/---
(* ===== verification/Peers.v ===== *)
(** * Peer addresses and the peer table ([src/net_transport.cpp], [src/config.cpp],
    [include/addition/p2p.hpp], [src/p2p.cpp])

    Which addresses are peers and how a connection to them is made; the table of peers
    with their scores, bans and candidates. Clocks are arguments. The result of an eviction
    does not depend on the order in which the set of peers is visited: ties are broken by
    name. *)
From stdpp Require Import sorting.
From S2P Require Import Prelude Strings.

(** ** Addresses *)

(** [endpoint.rfind(':')], as the parts before and after it. *)
Fixpoint rsplit (c : ascii) (s : string) : option (string * string) :=
  match s with
  | "" => None
  | String d s =>
      match rsplit c s with
      | Some (a, b) => Some (String d a, b)
      | None => if Ascii.eqb d c then Some ("", s) else None
      end
  end.

(** [inet_pton(AF_INET, host)] of the system. *)
Class Inet := { inet_pton_ok : string → bool }.

Section endpoints.
Context {I : Inet}.

Definition split_host_port (ep : string) : option (string * Z) :=
  match rsplit ":" ep with
  | None => None
  | Some (host, ps) =>
      if is_empty host || is_empty ps || (5 <? String.length ps)%nat then None
      else if negb (all_chars is_digit_char ps) then None
      else let p := dec_val 0 ps in if (p =? 0) || (65535 <? p) then None else Some (host, p)
  end.

Definition is_onion_char (c : ascii) : bool :=
  let b := byte_of_char c in ((97 <=? b) && (b <=? 122)) || ((50 <=? b) && (b <=? 55)).
Definition is_onion_v3_host (host : string) : bool :=
  (String.length host =? 62)%nat && String.eqb (str_drop 56 host) ".onion" &&
  all_chars is_onion_char (str_take 56 host) && (str_byte host 55 =? 100).

Definition is_peer_endpoint (ep : string) : bool :=
  match split_host_port ep with
  | None => false
  | Some (host, _) => is_onion_v3_host host || inet_pton_ok host
  end.

Definition is_loopback_host (host : string) : bool :=
  existsb (String.eqb host) ["127.0.0.1"; "0.0.0.0"; "localhost"; "::1"].
Definition is_loopback_endpoint (ep : string) : bool :=
  match rsplit ":" ep with
  | None => false
  | Some (host, _) => negb (is_empty host) && is_loopback_host host
  end.
Definition is_self_peer_label (ep : string) : bool :=
  String.eqb ep "self" || String.eqb ep "probe-self" ||
  (starts_with "self" ep && negb (is_peer_endpoint ep)) || starts_with "probe-self" ep.
Definition is_external_advertised_peer (ep : string) : bool :=
  is_peer_endpoint ep && negb (is_loopback_endpoint ep) && negb (is_self_peer_label ep).

(** How a connection to a host is made. *)
Record TransportPolicy := mkTransportPolicy {
  socks_proxy : string;
  onion_only : bool;
  proxy_all : bool;
}.
Inductive RouteKind := Direct | Socks | Refused.

Definition route_for (host : string) (p : TransportPolicy) : RouteKind :=
  if is_onion_v3_host host then if is_empty (socks_proxy p) then Refused else Socks
  else if onion_only p then Refused
  else if proxy_all p && negb (is_empty (socks_proxy p)) then Socks
  else Direct.
End endpoints.

(** ** The table *)

Definition kMaxScore : Z := 100.
Definition kMinScore : Z := -10.
Definition kBanScore : Z := -5.

Record PeerNetwork := mkPeerNetwork {
  peers_ : gset string;
  score_ : gmap string Z;
  banned_ : gmap string Z;
  backoff_ : gmap string Z;
  seeds_ : gset string;
  candidates_ : gset string;
  soft_banned_ : gset string;
  max_peers_ : nat;
  max_candidates_ : nat;
  ban_seconds_ : Z;
}.
Definition new_network : PeerNetwork := mkPeerNetwork ∅ ∅ ∅ ∅ ∅ ∅ ∅ 125 1000 3600.

Definition set_limits (mp mc : nat) (bs : Z) (n : PeerNetwork) : PeerNetwork :=
  mkPeerNetwork (peers_ n) (score_ n) (banned_ n) (backoff_ n) (seeds_ n) (candidates_ n) (soft_banned_ n)
    (if (0 <? mp)%nat then mp else 1%nat) mc (if 0 <? bs then bs else 1).
Definition set_peers (X : gset string) (sc : gmap string Z) (n : PeerNetwork) : PeerNetwork :=
  mkPeerNetwork X sc (banned_ n) (backoff_ n) (seeds_ n) (candidates_ n) (soft_banned_ n) (max_peers_ n)
    (max_candidates_ n) (ban_seconds_ n).
Definition set_bans (b bo : gmap string Z) (soft : gset string) (n : PeerNetwork) : PeerNetwork :=
  mkPeerNetwork (peers_ n) (score_ n) b bo (seeds_ n) (candidates_ n) soft (max_peers_ n) (max_candidates_ n)
    (ban_seconds_ n).
Definition set_known (s c : gset string) (n : PeerNetwork) : PeerNetwork :=
  mkPeerNetwork (peers_ n) (score_ n) (banned_ n) (backoff_ n) s c (soft_banned_ n) (max_peers_ n)
    (max_candidates_ n) (ban_seconds_ n).

Definition has_peer (n : PeerNetwork) (ep : string) : bool := bool_decide (ep ∈ peers_ n).
Definition peer_count (n : PeerNetwork) : nat := size (peers_ n).
Definition score (n : PeerNetwork) (ep : string) : Z := map_get0 (score_ n) ep.

Definition is_banned (now : Z) (n : PeerNetwork) (ep : string) : bool :=
  from_option (λ t, now <? t) false (banned_ n !! ep).
Definition ban_expiry (now : Z) (n : PeerNetwork) (ep : string) : Z :=
  if is_banned now n ep then default 0 (banned_ n !! ep) else 0.
Definition in_backoff (now : Z) (n : PeerNetwork) (ep : string) : bool :=
  from_option (λ t, now <? t) false (backoff_ n !! ep).

(** One step of the search for the peer to evict. *)
Definition worse (n : PeerNetwork) (acc : Z * string) (p : string) : Z * string :=
  if bool_decide (p ∈ seeds_ n) then acc
  else let sc := score n p in
       if (sc <? acc.1) || ((sc =? acc.1) && str_ltb p acc.2) then (sc, p) else acc.
Definition eviction_victim (n : PeerNetwork) : string :=
  (foldl (worse n) (kMaxScore + 1, "") (elements (peers_ n))).2.
Fixpoint evict_if_full (fuel : nat) (n : PeerNetwork) : PeerNetwork :=
  match fuel with
  | O => n
  | S fuel =>
      if (size (peers_ n) <? max_peers_ n)%nat then n
      else
        let v := eviction_victim n in
        if is_empty v then n
        else evict_if_full fuel (set_peers (peers_ n ∖ {[v]}) (delete v (score_ n)) n)
  end.

(** [score_.try_emplace(ep, 0)] *)
Definition try_score (ep : string) (sc : gmap string Z) : gmap string Z :=
  match sc !! ep with Some _ => sc | None => <[ep := 0]> sc end.

Definition add_peer (now : Z) (n : PeerNetwork) (ep : string) : PeerNetwork * bool :=
  if is_empty ep || is_banned now n ep then (n, false)
  else
    let n := set_bans (delete ep (banned_ n)) (backoff_ n) (soft_banned_ n) n in
    if has_peer n ep then (n, false)
    else
      let n := evict_if_full (size (peers_ n)) n in
      if (max_peers_ n <=? size (peers_ n))%nat then (n, false)
      else
        (set_peers ({[ep]} ∪ peers_ n) (try_score ep (score_ n)) (set_known (seeds_ n) (candidates_ n ∖ {[ep]}) n),
         true).

Definition add_seed (n : PeerNetwork) (ep : string) : PeerNetwork * bool :=
  if is_empty ep then (n, false)
  else
    let n := set_bans (delete ep (banned_ n)) (backoff_ n) (soft_banned_ n)
               (set_known ({[ep]} ∪ seeds_ n) (candidates_ n) n) in
    if has_peer n ep then (n, false)
    else (set_peers ({[ep]} ∪ peers_ n) (try_score ep (score_ n)) n, true).

Definition add_candidate (now : Z) (n : PeerNetwork) (ep : string) : PeerNetwork * bool :=
  if is_empty ep || has_peer n ep || is_banned now n ep then (n, false)
  else if (max_candidates_ n <=? size (candidates_ n))%nat then (n, false)
  else (set_known (seeds_ n) ({[ep]} ∪ candidates_ n) n, negb (bool_decide (ep ∈ candidates_ n))).

Definition promote_candidate (now : Z) (n : PeerNetwork) (ep : string) : PeerNetwork * bool :=
  if bool_decide (ep ∈ candidates_ n)
  then add_peer now (set_known (seeds_ n) (candidates_ n ∖ {[ep]}) n) ep
  else (n, false).
Definition remove_candidate (n : PeerNetwork) (ep : string) : PeerNetwork * bool :=
  (set_known (seeds_ n) (candidates_ n ∖ {[ep]}) n, bool_decide (ep ∈ candidates_ n)).
Definition remove_peer (n : PeerNetwork) (ep : string) : PeerNetwork * bool :=
  (set_peers (peers_ n ∖ {[ep]}) (score_ n) n, bool_decide (ep ∈ peers_ n)).

Definition mark_peer_good (n : PeerNetwork) (ep : string) : PeerNetwork :=
  if negb (has_peer n ep) then n
  else set_peers (peers_ n) (<[ep := Z.min kMaxScore (score n ep + 1)]> (score_ n))
         (set_bans (banned_ n) (delete ep (backoff_ n)) (soft_banned_ n) n).

Definition mark_peer_bad (now : Z) (n : PeerNetwork) (ep : string) : PeerNetwork :=
  if negb (has_peer n ep) then n
  else
    let sc := Z.max kMinScore (score n ep - 1) in
    if kBanScore <? sc then set_peers (peers_ n) (<[ep := sc]> (score_ n)) n
    else if bool_decide (ep ∈ seeds_ n)
    then set_peers (peers_ n) (<[ep := kBanScore + 2]> (score_ n))
           (set_bans (banned_ n) (<[ep := now + 60]> (backoff_ n)) (soft_banned_ n) n)
    else set_peers (peers_ n ∖ {[ep]}) (delete ep (score_ n))
           (set_bans (<[ep := now + ban_seconds_ n]> (banned_ n)) (backoff_ n) (soft_banned_ n ∖ {[ep]}) n).

Definition mark_peer_unreachable (now : Z) (n : PeerNetwork) (ep : string) : PeerNetwork :=
  if negb (has_peer n ep) then n
  else
    let sc := Z.max kMinScore (score n ep - 1) in
    if sc <=? kBanScore
    then set_peers (peers_ n) (<[ep := kBanScore + 1]> (score_ n))
           (set_bans (banned_ n) (<[ep := now + 60]> (backoff_ n)) (soft_banned_ n) n)
    else set_peers (peers_ n) (<[ep := sc]> (score_ n)) n.

Definition readmit_authenticated (now : Z) (n : PeerNetwork) (ep : string) : PeerNetwork :=
  let soft := bool_decide (ep ∈ soft_banned_ n) in
  let n := set_bans (if soft then delete ep (banned_ n) else banned_ n) (delete ep (backoff_ n))
             (soft_banned_ n ∖ {[ep]}) n in
  if is_banned now n ep then n
  else
    let n := set_bans (delete ep (banned_ n)) (backoff_ n) (soft_banned_ n) n in
    let X := if negb (has_peer n ep) && (size (peers_ n) <? max_peers_ n)%nat then {[ep]} ∪ peers_ n else peers_ n in
    set_peers X (<[ep := Z.max 0 (score n ep)]> (score_ n)) n.

(** Peers by score, best first, those in backoff left out; [0] stands for all. *)
Definition better (a b : Z * string) : Prop := b.1 < a.1 ∨ (a.1 = b.1 ∧ str_ltb b.2 a.2 = false).
#[export] Instance better_dec a b : Decision (better a b).
Proof. unfold better. apply _. Defined.
Definition select_peers (now : Z) (k : nat) (n : PeerNetwork) : list string :=
  let l := filter (λ p, in_backoff now n p = false) (elements (peers_ n)) in
  let l := (merge_sort better ((λ p, (score n p, p)) <$> l)).*2 in
  match k with O => l | _ => take k l end.

Definition sorted_names (l : list string) : list string := merge_sort str_le l.
Definition candidates (n : PeerNetwork) : list string := sorted_names (elements (candidates_ n)).

Section reports.
Context {I : Inet}.
Definition advertised_peers (n : PeerNetwork) : list string :=
  sorted_names (filter (λ p, is_external_advertised_peer p = true) (elements (peers_ n))).
Definition loopback_peers (n : PeerNetwork) : list string :=
  sorted_names (filter (λ p, is_loopback_endpoint p = true) (elements (peers_ n))).
Definition advertised_peer_count (n : PeerNetwork) : nat :=
  length (filter (λ p, is_external_advertised_peer p = true) (elements (peers_ n))).
Definition loopback_peer_count (n : PeerNetwork) : nat :=
  length (filter (λ p, is_loopback_endpoint p = true) (elements (peers_ n))).
End reports.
\---
What to produce:
Copy out precisely the lines from the line with "Section endpoints." to the line with "Definition is_external_advertised_peer (ep" in the material above, including those two lines and omitting all the rest.

Written solution:
Section endpoints.
Context {I : Inet}.

Definition split_host_port (ep : string) : option (string * Z) :=
  match rsplit ":" ep with
  | None => None
  | Some (host, ps) =>
      if is_empty host || is_empty ps || (5 <? String.length ps)%nat then None
      else if negb (all_chars is_digit_char ps) then None
      else let p := dec_val 0 ps in if (p =? 0) || (65535 <? p) then None else Some (host, p)
  end.

Definition is_onion_char (c : ascii) : bool :=
  let b := byte_of_char c in ((97 <=? b) && (b <=? 122)) || ((50 <=? b) && (b <=? 55)).
Definition is_onion_v3_host (host : string) : bool :=
  (String.length host =? 62)%nat && String.eqb (str_drop 56 host) ".onion" &&
  all_chars is_onion_char (str_take 56 host) && (str_byte host 55 =? 100).

Definition is_peer_endpoint (ep : string) : bool :=
  match split_host_port ep with
  | None => false
  | Some (host, _) => is_onion_v3_host host || inet_pton_ok host
  end.

Definition is_loopback_host (host : string) : bool :=
  existsb (String.eqb host) ["127.0.0.1"; "0.0.0.0"; "localhost"; "::1"].
Definition is_loopback_endpoint (ep : string) : bool :=
  match rsplit ":" ep with
  | None => false
  | Some (host, _) => negb (is_empty host) && is_loopback_host host
  end.
Definition is_self_peer_label (ep : string) : bool :=
  String.eqb ep "self" || String.eqb ep "probe-self" ||
  (starts_with "self" ep && negb (is_peer_endpoint ep)) || starts_with "probe-self" ep.
Definition is_external_advertised_peer (ep : string) : bool :=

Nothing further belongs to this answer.